In America it’s being billed as the revenge of Joe Six-Pack. The Joe Six-Pack in question being the US Joe Public who rebelled this week against George Bush’s plans for a bail-out of fat-cat Wall Street bankers.
(The Six-Pack in question is not of the David Beckham muscular variety. It’s of the beer variety.)
In recent days, Joe Six-Pack has been watching the evening news aghast in his armchair before lobbing a lager can at the box and ringing his public representative to lay down the law.
We’ve heard in news reports one Congressman sum up the full fury of this ordinary Joe.

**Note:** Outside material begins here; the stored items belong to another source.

Lemma butterfly_sim L wr wi i a b :
  rep2 a b -> 0 <= sem i < 1024 -> 0 <= sem L <= 1024 ->
  Z.abs (sem wr) <= 2 ^ 15 -> Z.abs (sem wi) <= 2 ^ 15 ->
  rep2 (butterfly_w L wr wi i a) (butterfly (sem L) (sem wr) (sem wi) (sem i) b).
Proof.
  intros [Hfr Hfi] Hi HL Hwr Hwi.
  unfold butterfly_w, butterfly. cbv zeta.
  assert (Hj : sem (PrimInt63.add i L) = sem i + sem L) by (apply sem_add; lia).
  set (j := PrimInt63.add i L) in *.
  pose proof (rep_get_at _ _ j _ Hfr Hj ltac:(lia)) as Hyr.
  pose proof (rep_get_at _ _ j _ Hfi Hj ltac:(lia)) as Hyi.
  pose proof (rep_get_at _ _ i _ Hfr eq_refl ltac:(lia)) as Hxr.
  pose proof (rep_get_at _ _ i _ Hfi eq_refl ltac:(lia)) as Hxi.
  pose proof (rep_int32 _ _ (sem i + sem L) Hfr) as Byr.
  pose proof (rep_int32 _ _ (sem i + sem L) Hfi) as Byi.
  pose proof (rep_int32 _ _ (sem i) Hfr) as Bxr.
  pose proof (rep_int32 _ _ (sem i) Hfi) as Bxi.
  rewrite <- Hyr in Byr. rewrite <- Hyi in Byi. rewrite <- Hxr in Bxr. rewrite <- Hxi in Bxi.
  rewrite <- Hyr, <- Hyi, <- Hxr, <- Hxi.
  set (yr := PArray.get (fst a) j) in *. set (yi := PArray.get (snd a) j) in *.
  set (xr := PArray.get (fst a) i) in *. set (xi := PArray.get (snd a) i) in *.
  rewrite <- !mul15_small by assumption.
  rewrite <- (sem_sub32 (mul15 wr yr) (mul15 wi yi)) by apply mul15_int32.
  rewrite <- (sem_add32 (mul15 wr yi) (mul15 wi yr)) by apply mul15_int32.
  rewrite <- !wrap32_spec, <- !sem_half.
  set (tr := wrap32 (PrimInt63.sub (mul15 wr yr) (mul15 wi yi))).
  set (ti := wrap32 (PrimInt63.add (mul15 wr yi) (mul15 wi yr))).
  assert (Bqr : int32_range (sem (PrimInt63.asr xr 1%uint63)))
    by (rewrite sem_half; apply half_int32, Bxr).
  assert (Bqi : int32_range (sem (PrimInt63.asr xi 1%uint63)))
    by (rewrite sem_half; apply half_int32, Bxi).
  set (qr := PrimInt63.asr xr 1%uint63) in *.
  set (qi := PrimInt63.asr xi 1%uint63) in *.
  rewrite <- (sem_sub32 qr tr), <- (sem_sub32 qi ti), <- (sem_add32 qr tr), <- (sem_add32 qi ti)
    by (assumption || apply wrap32_int32).
  rewrite <- !wrap32_spec.
  split; cbn [fst snd].
  - apply rep_put_at; [apply rep_put_at | | | |];
      try reflexivity; try lia; try apply wrap32_int32; assumption.
  - apply rep_put_at; [apply rep_put_at | | | |];
      try reflexivity; try lia; try apply wrap32_int32; assumption.
Qed.

Lemma pow2_pass j : 0 <= j <= 10 -> 1 <= 2 ^ j <= 1024.
Proof.
  intros Hj. split.
  - assert (0 < 2 ^ j) by (apply Z.pow_pos_nonneg; lia). lia.
  - change 1024 with (2 ^ 10). apply Z.pow_le_mono_r; lia.
Qed.

Lemma sem_double L j :
  0 <= j <= 10 -> sem L = 2 ^ j ->
  sem (PrimInt63.lsl L 1%uint63) = 2 ^ (j + 1) /\
  to_int32 (Z.shiftl (sem L) 1) = 2 ^ (j + 1).
Proof.
  intros Hj HL. pose proof (pow2_pass j Hj) as Hp.
  assert (E : 2 ^ (j + 1) = 2 ^ j * 2) by (rewrite Z.pow_add_r by lia; reflexivity).
  split.
  - rewrite sem_lsl; change (sem 1%uint63) with 1; rewrite ?HL; change (2 ^ 1) with 2; lia.
  - rewrite Z.shiftl_mul_pow2, HL by lia. change (2 ^ 1) with 2.
    rewrite to_int32_small by (unfold int32_range; lia). lia.
Qed.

The representative had been told by one of his constituents that he (the Six-Pack guy) would rather end up on the breadline knowing the fat-cats had similarly been reduced to penury.
That would be preferable in his mind to backing a plan which, while saving ordinary Americans from brutal recession, would also copper-fasten the careers, the bonuses, the lifestyles and the outrageous excesses of the Wall Street elite.
And ok so he may sound a bit like Homer Simpson crossed with Naomi Campbell.
But we could do with a few Joe Six-Packs over here.
This week with global markets plunging even faster than the price of a South Belfast semi, local news headlines have been featuring that traditional stalwart.
‘Assembly on the Brink’.
But how does Joe Six-Pack really feel about this?
Up until now the DUP/Sinn Fein coalition has taken for granted what it believes will always be there to bail it out in times of crisis.
The unlimited supplies of sectarian support.
But that can’t be relied on quite so much when for months and months now both parties have been perceived as being the same team.
At street level people are worried about their jobs, their bills, their children’s education, crime in their neighbourhood and the very roof over their heads.
Little old ladies sit in their chilly homes and wonder about whether they can afford to turn the heating up a notch.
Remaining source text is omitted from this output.